Read Open Season Page 8


  “The girls wanted to stay up, but I finally put them to bed. They’re awake right now and want a good-night kiss.”

  “That I’d be glad to do,” Joe said.

  He squeezed Marybeth’s hand as he walked past her and opened the door to the girls’ bedroom. The light was on and they were reading. He kissed Sheridan in the top bunk and Lucy in the bottom bunk.

  “What happened to your face?” Sheridan asked.

  “Just an accident,” Joe said, involuntarily reaching up and fingering the large bandage beneath his eye.

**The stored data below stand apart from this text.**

Lemma sort_insert_nodup p l : p ∉ l -> NoDup l -> NoDup (sort_insert p l).
Proof.
  induction l as [|x l IH]; intros Hp Hl; simpl; [apply NoDup_singleton|]. destruct (path_length x <? path_length p).
  - by constructor.
  - apply NoDup_cons in Hl as [Hx Hl]. apply not_elem_of_cons in Hp as [Hne Hp]. constructor; [|by apply IH].
    rewrite sort_insert_elem. naive_solver.
Qed.

Lemma sort_insert_sorted p l : StronglySorted longer l -> StronglySorted longer (sort_insert p l).
Proof.
  induction 1 as [|x l Hl IH Hx]; simpl; [by repeat constructor|]. destruct (path_length x <? path_length p) eqn:E.
  - apply Z.ltb_lt in E. constructor; [by constructor|]. constructor; [unfold longer; lia|].
    eapply List.Forall_impl; [|exact Hx]. unfold longer. intros. lia.
  - apply Z.ltb_ge in E. constructor; [done|]. apply List.Forall_forall. intros q [->|Hq]%list_elem_of_In%sort_insert_elem; [done|].
    rewrite List.Forall_forall in Hx. by apply Hx, list_elem_of_In.
Qed.

Lemma sort_paths_spec l : NoDup l ->
  NoDup (sort_paths l) /\ StronglySorted longer (sort_paths l) /\ forall q, q ∈ sort_paths l <-> q ∈ l.
Proof.
  induction 1 as [|p l Hp Hl (IH1 & IH2 & IH3)]; [split_and!; [constructor|constructor|done]|]. simpl. split_and!.
  - apply sort_insert_nodup; [by rewrite IH3|done].
  - by apply sort_insert_sorted.
  - intros q. rewrite sort_insert_elem, IH3, elem_of_cons. done.
Qed.

(** ** Assembling the object *)

Section Assembly.
Variables (paths : list Path) (hs : list shape) (scopes : list Path).
Hypothesis scopes_above : forall q, q ∈ scopes <-> exists p, p ∈ paths /\ above q p.
Hypothesis no_conflict : forall p, p ∈ paths -> p ∉ scopes.
Hypothesis short : forall p, p ∈ paths -> Z.of_nat (length (path_elements p)) < 2 ^ 32.

Definition value_shape (p : Path) (h : shape) : Prop := exists i, paths !! i = Some p /\ hs !! i = Some h.

Definition comparable (p : Path) (q : list str) : Prop :=
  (exists t, q = path_elements p ++ t) \/ exists t, path_elements p = q ++ t.

(** What a lookup of [q] has to answer. *)
Definition right (q : list str) (r : option shape) : Prop :=
  (forall p, path_elements p = q -> p ∈ paths -> exists h, value_shape p h /\ r = Some h)
  /\ ((forall p, p ∈ paths -> ~ comparable p q) -> r = None).
Definition origin_hash (o : SimpleConfigOrigin) : Z :=
  let hash := wrap_u32 (41 * (41 + hash_string (description_ o))) in
  let hash := wrap_u32 (41 * (hash + line_number_ o)) in
  let hash := wrap_u32 (41 * (hash + end_line_number o)) in
  wrap_u32 (41 * (hash + hash_uint32 (origin_type_number (origin_type o)))).

(** [MemoKey]: the value's address and a path that may be null.  Two pointers to
    the same path are equal without a look at it, which [path_equals] agrees with. *)
Definition memo_key_equals (k k' : nat * option Path) : bool :=
  if negb (bool_decide (k'.1 = k.1)) then false
  else match k'.2, k.2 with
       | None, None => true
       | Some p', Some p => path_equals p' p
       | _, _ => false
       end.

(** [(uint32_t)(uint64_t)this] is the hash of the address. *)
Definition memo_key_hash (address : nat -> Z) (k : nat * option Path) : Z :=
  let hash := wrap_u32 (address k.1) in
  match k.2 with
  | Some p => wrap_u32 (hash + 41 * (41 + path_hash p))
  | None => hash
  end.

(** ** Numbers *)

Definition is_number (s : scalar) : bool := bool_decide (scalar_type s = NUMBER).

(** [as_int64 == double_value()]: the integer is converted. *)
Definition is_whole (as_int64 : Z) (value : double) : bool := double_equals (int64_to_double as_int64) value.

Definition exponent_mask : Z := 0x7ff0000000000000.
Definition mantissa_mask : Z := 0x000fffffffffffff.
Definition nan_bits : Z := Z.lor exponent_mask 0x0008000000000000.

(** One pattern for every NaN. *)
Definition canonical_bits (bits : Z) : Z :=
  if (Z.land bits exponent_mask =? exponent_mask) && negb (Z.land bits mantissa_mask =? 0) then nan_bits else bits.

Definition number_hash (int64_value : Z) (double_value : double) : Z :=
  let as_int64 := if is_whole int64_value double_value then int64_value else canonical_bits (double_bits double_value) in
  wrap_u32 (Z.lxor as_int64 (Z.shiftr as_int64 32)).

(** [ConfigNumber::hash_code], or the hash of the plain value. *)
Definition scalar_hash (s : scalar) : Z :=
  match int64_value s, double_value s with
  | Some l, Some d => number_hash l d
  | _, _ => wrap_u32 (variant_hash (unwrapped_scalar s))
  end.

(** ** Values *)

Inductive equals_exn := NotComparable (e : value_exn) | BadVariant (e : bad_get).

Definition lift_value {A} (r : res value_exn A) : res equals_exn A :=
  match r with Ok a => Ok a | Err e => Err (NotComparable e) end.
Definition lift_get (r : res bad_get bool) : res equals_exn bool :=
  match r with Ok a => Ok a | Err e => Err (BadVariant e) end.

(** [AbstractConfigValue::equals]: the types, then the plain values. *)
Definition plain_equals (s : scalar) (other : value) : res equals_exn bool :=
  t ← lift_value (type_of other);
  if bool_decide (scalar_type s = t) then
    u ← lift_value (unwrapped other); lift_get (equals_handling_null (unwrapped_scalar s) u)
  else Ok false.

Definition scalar_equals (s : scalar) (other : value) : res equals_exn bool :=
  if is_number s then
    match other with
    | Scalar _ _ t => if is_number t then plain_equals s other else Ok false
    | _ => Ok false
    end
  else plain_equals s other.

(** [std::set<std::string>] of the keys. *)
Definition key_set {A} (m : list (str * A)) : stdmap unit :=
  fold_left (fun keys kv => map_insert kv.1 tt keys) m [].

Section Loops.
Context (equals : value -> value -> res equals_exn bool).

(** [std::equal] after the comparison of the sizes. *)
Fixpoint std_equal (l l' : list value) : res equals_exn bool :=
  match l, l' with
  | x :: r, y :: r' => b ← equals x y; if (b : bool) then std_equal r r' else Ok false
  | _, _ => Ok true
  end.
Definition vector_equals (l l' : list value) : res equals_exn bool :=
  if bool_decide (length l = length l') then std_equal l l' else Ok false.

(** The entries of [a] against [b.find(key)->second]. *)
Fixpoint entries_equal (b : list (str * value)) (a : list (str * value)) : res equals_exn bool :=
  match a with
  | [] => Ok true
  | (k, x) :: a' =>
      match map_find k b with
      | Some y => r ← equals x y; if (r : bool) then entries_equal b a' else Ok false
      | None => Ok false
      end
  end.
Definition map_equals (a b : list (str * value)) : res equals_exn bool :=
  if negb (bool_decide (length a = length b)) then Ok false
  else if negb (bool_decide (key_set a = key_set b)) then Ok false
  else entries_equal b a.

(** The classes with parts; [other] is cast to the class of [this]. *)
Definition list_equals (value_ : list value) (other : value) : res equals_exn bool :=
  match other with SimpleConfigList _ _ l => vector_equals value_ l | _ => Ok false end.
Definition object_equals (value_ : list (str * value)) (other : value) : res equals_exn bool :=
  match other with SimpleConfigObject _ _ m _ => map_equals value_ m | _ => Ok false end.
Definition concatenation_equals (pieces : list value) (other : value) : res equals_exn bool :=
  match other with ConfigConcatenation _ _ l => vector_equals pieces l | _ => Ok false end.
Definition delayed_merge_equals (stack : list value) (other : value) : res equals_exn bool :=
  match other with ConfigDelayedMerge _ _ l => vector_equals stack l | _ => Ok false end.
Definition delayed_merge_object_equals (stack : list value) (other : value) : res equals_exn bool :=
  match other with ConfigDelayedMergeObject _ _ l => vector_equals stack l | _ => Ok false end.
End Loops.

Definition reference_equals (expr : SubstitutionExpression) (other : value) : res equals_exn bool :=
  match other with ConfigReference _ _ e _ => Ok (subst_equals expr e) | _ => Ok false end.
(* ===== verification/TypedLists.v ===== *)
(** * config/src/detail/simple_config.cpp, getters of lists and plain values

    [get_double], [get_variant], [get_config], the getters of lists and the two loops
    they share.  Each getter of a list answers what the getter of a single value
    would answer for every item, except [get_config_list]. *)

From S2P Require Import Prelude CLib Token Units Path PathParse Origin Value AnyRef Equality ConfigTree.

Open Scope Z_scope.

Section TypedLists.
Context `{DoubleLib}.

Abbreviation cobject := (list (str * cvalue)).

(** [boost::bad_get] besides the exceptions of the library. *)
Inductive getter_exn := Getter (e : config_exn) | BadVariantGet.

Definition lift_getter {A} (r : res config_exn A) : res getter_exn A :=
  match r with Ok a => Ok a | Err e => Err (Getter e) end.

(** [unwrapped] of a resolved tree. *)
Fixpoint plain_value (v : cvalue) : variant :=
  match v with
  | VScalar s => unwrapped_scalar s
  | VList l => AnyRef.VList (map plain_value l)
  | VObject m => VMap (map (fun kv => (kv.1, plain_value kv.2)) m)
  end.

(** [variant_get]. *)
Definition variant_get_bool (v : variant) : res getter_exn bool :=
  match v with VBool b => Ok b | _ => Err BadVariantGet end.
Definition variant_get_string (v : variant) : res getter_exn str :=
  match v with VString s => Ok s | _ => Err BadVariantGet end.
(** [dynamic_get<ConfigObject>(v)->to_config()]: only a pointer can be got. *)
Definition variant_get_config (v : variant) : res getter_exn nat :=
  match v with VBase p => Ok p | _ => Err BadVariantGet end.

(** ** Plain getters *)

Definition get_double (self : cobject) (path : str) : res config_exn double :=
  n ← get_config_number self path; Ok (variant_double (unwrapped_scalar n)).

Definition get_config (self : cobject) (path : str) : res config_exn cobject := get_object self path.

Definition get_variant (self : cobject) (path : str) : res config_exn variant :=
  v ← find_text self path NONE_TYPE; Ok (plain_value v).

(** ** Lists *)

Section Loop.
Context {E A B : Type} (f : A -> res E B).
(** A loop that pushes [f x] to a vector for every item. *)
Fixpoint push_all (l : list A) : res E (list B) :=
  match l with
  | [] => Ok []
  | x :: l' => y ← f x; ys ← push_all l'; Ok (y :: ys)
  end.
End Loop.

(** The body of [get_homogeneous_unwrapped_list]. *)
Definition unwrapped_item (path : str) (expected : ConfigValueType) (cv : cvalue) : res config_exn variant :=
  let v := if is_none expected then cv else transform cv expected in
  if negb (bool_decide (value_type v = expected)) then
    Err (WrongType path ($"list of " ++ type_name expected) ($"list of " ++ type_name (value_type v)))
  else Ok (plain_value v).

Definition get_homogeneous_unwrapped_list (self : cobject) (path : str) (expected : ConfigValueType)
    : res config_exn (list variant) :=
  l ← get_list self path; push_all (unwrapped_item path expected) l.

Definition get_boolean_list (self : cobject) (path : str) : res getter_exn (list bool) :=
  l ← lift_getter (get_homogeneous_unwrapped_list self path BOOLEAN); push_all variant_get_bool l.

(** [int_value_range_checked(path)]. *)
Definition int_item (path : str) (v : cvalue) : res config_exn Z :=
  match v with
  | VScalar n =>
      match int_value_range_checked n with
      | Some z => Ok z
      | None =>
          Err (WrongType path $"32-bit integer" ($"out-of-range value " ++ dec_string (from_option id 0 (int64_value n))))
      end
  | _ => Err (Bug NullPath)
  end.

Definition get_int_list (self : cobject) (path : str) : res getter_exn (list Z) :=
  l ← lift_getter (get_homogeneous_wrapped_list self path NUMBER); lift_getter (push_all (int_item path) l).

Definition get_int64_list (self : cobject) (path : str) : res getter_exn (list Z) :=
  l ← lift_getter (get_homogeneous_unwrapped_list self path NUMBER); push_all (fun v => Ok (Equality.variant_int64 v)) l.
(** ** One file of two *)

(** A file that cannot be opened. *)
Lemma absent_parse p options input n :
  good_parseable p -> good_options options -> kind p = ParseableFile input -> contents input = None ->
  allow_missing_ options = false ->
  vout (fun e => exists what, e = IOError what) (parse pointer_text [] p options) n (fun _ _ => False).
Proof.
  intros Hp Ho Hk Hc Hm. unfold parse. cbn [parse_nested]. rewrite bool_decide_false by (cbn [length]; unfold MAX_INCLUDE_DEPTH; lia).
  apply (vout_bind _ _ _ _ (fun _ _ => False)); [|done]. unfold Include.parse_value.
  eapply vout_bind; [eapply vout_weaken; [apply fixup_ok|done|intros ? ? _ HQ; exact HQ]|].
  intros o n' _ (_ & Em & Ed & _). apply (vout_bind _ _ _ _ (fun _ _ => True)).
  - rewrite Ed. case_bool_decide as E; [by apply vout_ret|].
    destruct (good_simple (origin_description_ options)) as (og & -> & Hg); [by apply Ho|by split].
  - intros og n2 _ _. unfold parse_value_at, vout, catch_io, se_bind. rewrite Hk. cbn [reader]. rewrite Hc. simpl.
    rewrite Em, Hm. simpl. eauto.
Qed.

(** What a file alone is parsed to. *)
Definition alone (handle : Parseable) (s : ConfigSyntax) (n : nat) : res parse_exn value :=
  (parse pointer_text [] handle (set_syntax s (set_allow_missing false (initial_options handle))) n).1.

Definition not_io (r : res parse_exn value) : Prop := match r with Err (IOError _) => False | _ => True end.

Lemma present_alone p s input text n :
  quiet = true -> good_parseable p -> kind p = ParseableFile input -> contents input = Some text ->
  not_io (alone p s n) /\ forall v n', parse pointer_text [] p (set_syntax s (set_allow_missing false (initial_options p))) n = (Ok v, n') ->
    (n <= n')%nat /\ answer n' v.
Proof.
  intros Hq Hp Hk Hc. unfold alone. rewrite set_syntax_fields, set_allow_missing_fields.
  pose proof (parse_top_ok p (mkOptions s (origin_description_ (initial_options p)) false (includer_ (initial_options p))) n Hp
    (good_p_options _ Hp)) as Hr. unfold present in Hr. rewrite Hq, Hk, Hc in Hr. cbn [allow_missing_ orb andb] in Hr.
  rewrite bool_decide_true in Hr by (by eexists). unfold vout in Hr.
  cbn [syntax_ origin_description_ allow_missing_ includer_]. destruct (parse _ _ _ _ n) as [[v|e] n']; cbn [fst negb] in *.
  - split; [done|]. by intros ? ? [= <- <-].
  - split; [by destruct e|done].
Qed.
Lemma today_bucket_is_the_utc_day_witness :
  0 <= YearFromTime Sample.midMarch <= 9999
  /\ Invoice.issueDate SampleReport.issuedNow = toISODateString Sample.midMarch
  /\ CustomerStats.dailyCustomers
       (CustomerStats.step Sample.utcMinus5 Sample.midMarch SampleReport.noSets
          SampleReport.issuedNow) = ["A"%string].
Proof.
  assert (Hy : 0 <= YearFromTime Sample.midMarch <= 9999)
    by (vm_compute; split; discriminate).
  split; [exact Hy|]. split; [reflexivity|].
  rewrite (today_bucket_is_the_utc_day Sample.utcMinus5 Sample.midMarch
             Sample.midMarch SampleReport.noSets SampleReport.issuedNow
             Hy Hy eq_refl).
  reflexivity.
Defined.

(** ** More on the bootstrap, run to completion *)

Lemma filter_none {A : Type} (f : A -> bool) (l : list A) :
  (forall x, In x l -> f x = false) -> filter f l = [].
Proof.
  induction l as [|x l IH]; intros H; [reflexivity|]. cbn.
  rewrite (H x) by (left; reflexivity).
  apply IH. intros y Hy. apply H. right. exact Hy.
Qed.

Section Outcome.

Context {W : Type}.
Variable respond : W -> forall c : Remote, Reply c * W.

(** The counts of a run of [initializeApp] whose profile resolution
    produced [tr]. *)
Lemma countEvents_profile (f : Event -> bool) (u : SupabaseUser.t) (w : W)
    (pre post : list Event) :
  (forall e, In e (snd (runProc respond (getOrCreateUserProfile u) w)) -> f e = false) ->
  countEvents f (pre ++ snd (runProc respond (getOrCreateUserProfile u) w) ++ post)
  = (countEvents f pre + countEvents f post)%nat.
Proof.
  intros H. unfold countEvents. rewrite !filter_app, (filter_none f _ H).
  cbn [List.app]. apply length_app.
Qed.
Lemma step_store_ok w c : store_ok w → store_ok (step w c).
Proof.
  intros Hok. destruct c; cbn [step];
    rewrite ?getitem_exec, ?is_enemy_exec, ?game_over_exec, ?get_map_exec;
    try assumption.
  - by apply attack_store_ok.
  - unfold exec. rewrite next_player_run.
    destruct (_ =? 0); [assumption|]. by apply (store_ok_same w).
  - rewrite get_neighbors_exec. apply (store_ok_same w); [|done..].
    intros k. apply adj_dd_get.
  - unfold troops. by rewrite getitem_exec.
  - unfold owner. by rewrite getitem_exec.
Qed.

Lemma deal_zero idx deck d w :
  deal 0 idx deck d w =
    match deck with
    | [] => (Ret d, w)
    | _ :: _ => (Raise ZeroDivisionError, w)
    end.
Proof. by destruct deck. Qed.

Lemma reset_store_ok n deck w :
  deck ≡ₚ _TERRITORIES → store_ok w → store_ok (exec (reset n deck) w).
Proof.
  intros Hdeck Hok. destruct (decide (n = 0)) as [->|Hn].
  - unfold reset, exec. unfold_M. simpl. rewrite deal_zero.
    destruct deck; simpl.
    + apply Permutation_nil_l in Hdeck. rewrite _TERRITORIES_value in Hdeck.
      discriminate.
    + by apply (store_ok_same w).
  - destruct (reset_fields n deck w Hn) as (_ & _ & _ & Hnb).
    constructor; intros t.
    + rewrite Hnb. apply Hok.
    + by apply reset_owner_dom.
    + rewrite reset_troops by done. case_decide; [done|by intros []].
Qed.

Lemma session_store_ok w : session w → store_ok w.
Proof.
  induction 1; auto using store_ok_initial, reset_store_ok, step_store_ok.
Qed.

(** ** The invariant of a game in progress *)

Lemma reset_inv n deck w :
  1 ≤ n → deck ≡ₚ _TERRITORIES → store_ok w → inv n (exec (reset n deck) w).
Proof.
  intros Hn Hdeck Hok. assert (n ≠ 0) as Hn0 by lia.
  destruct (reset_fields n deck w Hn0) as (Hcur & _ & Hpl & _).
  constructor.
  - done.
  - rewrite Hcur. lia.
  - by apply reset_owner_range.
  - intros t Ht. exists 1. by rewrite reset_troops, decide_True.
  - by apply reset_store_ok.
Qed.

(** In a game in progress an attack never raises: it is rejected by one of
    the three checks, or it goes through. *)
Lemma attack_cases n w att tgt :
  inv n w →
  (∃ msg, rejected msg att tgt w)
  ∨ (∃ q a b,
       adjacent w att tgt
       ∧ _OWNER w !! att = Some (_CUR w)
       ∧ _OWNER w !! tgt = Some q ∧ q ≠ _CUR w
       ∧ _TROOPS w !! att = Some a ∧ _TROOPS w !! tgt = Some b
       ∧ 1 ≤ b ∧ a > b + 1).
Proof.
  intros Hinv.
  destruct (decide (adjacent w att tgt)) as [Hadj|Hadj];
    [|left; eexists; by apply attack_invalid_adjacency].
  destruct (adjacent_territories w att tgt (inv_store _ _ Hinv) Hadj) as [Ha Ht].
  destruct (inv_owner _ _ Hinv att Ha) as (oa & Hoa & _).
  destruct (inv_owner _ _ Hinv tgt Ht) as (ot & Hot & _).
  destruct (decide (oa = _CUR w)) as [->|Hne];
    [|left; eexists; eapply attack_invalid_ownership; eauto].
  destruct (decide (ot = _CUR w)) as [->|Hne];
    [left; eexists; eapply attack_invalid_ownership; eauto|].
  destruct (inv_troops _ _ Hinv att Ha) as (a & Hta & _).
  destruct (inv_troops _ _ Hinv tgt Ht) as (b & Htb & Hb).
  destruct (decide (a ≤ b + 1)) as [Hle|Hgt];
    [left; eexists; eapply attack_not_enough_troops; eauto|].
  right. exists ot, a, b. repeat split; try done; lia.
Qed.

Lemma inv_same n w w' :
  _PLAYERS w' = _PLAYERS w → _CUR w' = _CUR w →
  _OWNER w' = _OWNER w → _TROOPS w' = _TROOPS w →
  (∀ k, adj (_NEIGHBORS w') k = adj (_NEIGHBORS w) k) →
  inv n w → inv n w'.
Proof.
  intros Hp Hc Ho Ht Hg Hinv. constructor.
  - rewrite Hp. apply Hinv.
  - rewrite Hc. apply Hinv.
  - rewrite Ho. apply Hinv.
  - rewrite Ht. apply Hinv.
  - apply (store_ok_same w); [done..|]. apply Hinv.
Qed.

Lemma attack_inv n w att tgt : inv n w → inv n (exec (attack att tgt) w).
Proof.
  intros Hinv.
  destruct (attack_cases n w att tgt Hinv)
    as [[msg Hrej]|(q & a & b & Hadj & Hoa & Hot & Hq & Ha & Hb & Hb1 & Hab)].
  - apply rejected_refused in Hrej as (_ & _ & Ho & Ht & Hc & Hp).
    apply (inv_same n w); [done..|apply attack_NEIGHBORS|done].
  - pose proof (attack_success_run w att tgt n q a b Hadj Hoa Hot Hq Ha Hb Hab
                  (inv_players _ _ Hinv) (inv_cur _ _ Hinv)) as Hrun.
    destruct (adjacent_territories w att tgt (inv_store _ _ Hinv) Hadj) as [Hat Htt].
    constructor.
    + rewrite attack_PLAYERS. apply Hinv.
    + rewrite attack_CUR. apply Hinv.
    + intros t Ht. unfold exec. rewrite Hrun. simpl.
      destruct (decide (t = tgt)) as [->|Hne].
      * rewrite lookup_insert_eq. eexists. split; [done|]. apply Hinv.
      * rewrite lookup_insert_ne by done. by apply Hinv.
    + intros t Ht. unfold exec. rewrite Hrun. simpl.
      destruct (decide (t = tgt)) as [->|Hne].
      * rewrite lookup_insert_eq. eexists. split; [done|]. lia.
      * rewrite lookup_insert_ne by done.
        destruct (decide (t = att)) as [->|Hne'].
        -- rewrite lookup_insert_eq. eexists. split; [done|].
           assert (a / 2 ≤ a - 1) by (apply Z.div_le_upper_bound; lia).
           lia.
        -- rewrite lookup_insert_ne by done. by apply Hinv.
    + apply attack_store_ok, Hinv.
Qed.

Lemma next_player_inv n w : inv n w → inv n (exec next_player w).
Proof.
  intros Hinv. unfold exec. rewrite next_player_run.
  rewrite (inv_players _ _ Hinv).
  pose proof (inv_cur _ _ Hinv) as Hcur.
  rewrite players_length by lia.
  destruct (Z.eqb_spec n 0) as [|_]; [lia|]. simpl.
  constructor; simpl; try apply Hinv.
  - apply Z.mod_pos_bound. lia.
  - apply (store_ok_same w); [done..|]. apply Hinv.
Qed.

Lemma step_inv n w c : inv n w → inv n (step w c).
Proof.
  intros Hinv. destruct c; cbn [step];
    rewrite ?getitem_exec, ?is_enemy_exec, ?game_over_exec, ?get_map_exec;
    try assumption.
  - by apply attack_inv.
  - by apply next_player_inv.
  - rewrite get_neighbors_exec. apply (inv_same n w); [done..| |done].
    intros k. apply adj_dd_get.
  - unfold troops. by rewrite getitem_exec.
  - unfold owner. by rewrite getitem_exec.
Qed.

Lemma run_inv n cs w : inv n w → inv n (run cs w).
Proof.
  revert w. induction cs as [|c cs IH]; intros w Hinv; [done|].
  apply IH, step_inv, Hinv.
Qed.

Lemma run_session cs w : session w → session (run cs w).
Proof.
  revert w. induction cs as [|c cs IH]; intros w Hs; [done|].
  apply IH. by constructor.
Qed.

(** C4: for [n ≥ 1], after [reset(n)] and any finite sequence of calls to
    [attack], [next_player] and the queries, every territory has an owner
    in [[0, n)] and at least one troop. *)
Theorem owner_and_troops_invariant (n : Z) (deck : list string) (w0 : world)
    (cs : list call) :
  session w0 → 1 ≤ n → deck ≡ₚ _TERRITORIES →
  let w := run cs (exec (reset n deck) w0) in
  ∀ t, t ∈ _TERRITORIES →
    ∃ p k, _OWNER w !! t = Some p ∧ 0 ≤ p < n ∧ _TROOPS w !! t = Some k ∧ 1 ≤ k.
Proof.
  intros Hs Hn Hdeck w t Ht.
  assert (inv n w) as Hinv
    by (apply run_inv, reset_inv; auto using session_store_ok).
  destruct (inv_owner _ _ Hinv t Ht) as (p & Hp & Hrange).
  destruct (inv_troops _ _ Hinv t Ht) as (k & Hk & Hk1).
  by exists p, k.
Qed.

Lemma owner_and_troops_invariant_example :
  session initial
  ∧ ∀ t, t ∈ _TERRITORIES →
      ∃ p k,
        _OWNER (run [Attack "Alberta" "Alaska"; NextPlayer;
                     GetNeighbors "Atlantis"; Attack "Alaska" "Alberta";
                     GameOver] fresh2) !! t = Some p
        ∧ 0 ≤ p < 2
        ∧ _TROOPS (run [Attack "Alberta" "Alaska"; NextPlayer;
                        GetNeighbors "Atlantis"; Attack "Alaska" "Alberta";
                        GameOver] fresh2) !! t = Some k
        ∧ 1 ≤ k.
Proof.
  split; [exact session_import|].
  apply (owner_and_troops_invariant 2 _TERRITORIES initial).
  - exact session_import.
  - lia.
  - reflexivity.
Defined.

(** Nothing in the module adds troops, so in a game that [reset] started
    every territory keeps its one troop and every attack is rejected; the
    successful path is only reached from a state set up by hand. *)
Lemma one_troop_rejected n w att tgt :
  inv n w → (∀ t, t ∈ _TERRITORIES → _TROOPS w !! t = Some 1) →
  ∃ msg, rejected msg att tgt w.
Proof.
  intros Hinv Hone.
  destruct (attack_cases n w att tgt Hinv)
    as [?|(q & a & b & Hadj & _ & _ & _ & Ha & Hb & _ & Hab)]; [done|].
  destruct (adjacent_territories w att tgt (inv_store _ _ Hinv) Hadj) as [Hat Htt].
  rewrite (Hone _ Hat) in Ha. rewrite (Hone _ Htt) in Hb.
  simplify_eq. lia.
Qed.

Lemma one_troop_step n w c :
  inv n w → (∀ t, t ∈ _TERRITORIES → _TROOPS w !! t = Some 1) →
  ∀ t, t ∈ _TERRITORIES → _TROOPS (step w c) !! t = Some 1.
Proof.
  intros Hinv Hone. destruct c; cbn [step];
    rewrite ?getitem_exec, ?is_enemy_exec, ?game_over_exec, ?get_map_exec,
      ?get_neighbors_exec;
    try assumption.
  - destruct (one_troop_rejected n w att tgt Hinv Hone) as [msg Hrej].
    apply rejected_refused in Hrej as (_ & _ & _ & -> & _). exact Hone.
  - unfold exec. rewrite next_player_run. by destruct (_ =? 0).
  - unfold troops. by rewrite getitem_exec.
  - unfold owner. by rewrite getitem_exec.
Qed.

Lemma attack_after_reset_is_rejected n deck w0 cs att tgt :
  session w0 → 1 ≤ n → deck ≡ₚ _TERRITORIES →
  ∃ msg, refused msg att tgt (run cs (exec (reset n deck) w0)).
Proof.
  intros Hs Hn Hdeck.
  assert (inv n (exec (reset n deck) w0)) as Hinv
    by (apply reset_inv; auto using session_store_ok).
  assert (∀ t, t ∈ _TERRITORIES →
               _TROOPS (exec (reset n deck) w0) !! t = Some 1) as Hone.
  { intros t Ht. rewrite reset_troops by lia. by rewrite decide_True. }
  revert Hinv Hone. generalize (exec (reset n deck) w0) as w.
  induction cs as [|c cs IH]; intros w Hinv Hone.
  - destruct (one_troop_rejected n w att tgt Hinv Hone) as [msg Hrej].
    exists msg. by apply rejected_refused.
  - apply IH; [by apply step_inv|by eapply one_troop_step].
Qed.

  “That’s not what I heard,” Sheridan said, propping herself up on her pillow. “At school they said you got shot.”

  “It was an accidental shooting,” Joe said.

  “Will you tell us about it tomorrow?” Sheridan asked.

  Joe paused. “You girls get to sleep,” he said. Lucy rolled her eyes and covered herself with the sheet.

  “I’ve been looking out this window,” Sheridan told him. “I haven’t seen anything. No more monsters.”

  “You won’t,” Joe assured her. “That’s all over now.”

  Lucy was faking sleep. It was something she did to punish her father for being away. He kissed her and told her good night, but she held firm and wouldn’t acknowledge it, except for a hint of a smile.

  Joe poured himself a bourbon and water in the kitchen. He had not taken any of the painkillers the doctor had prescribed for him, saving them for tomorrow.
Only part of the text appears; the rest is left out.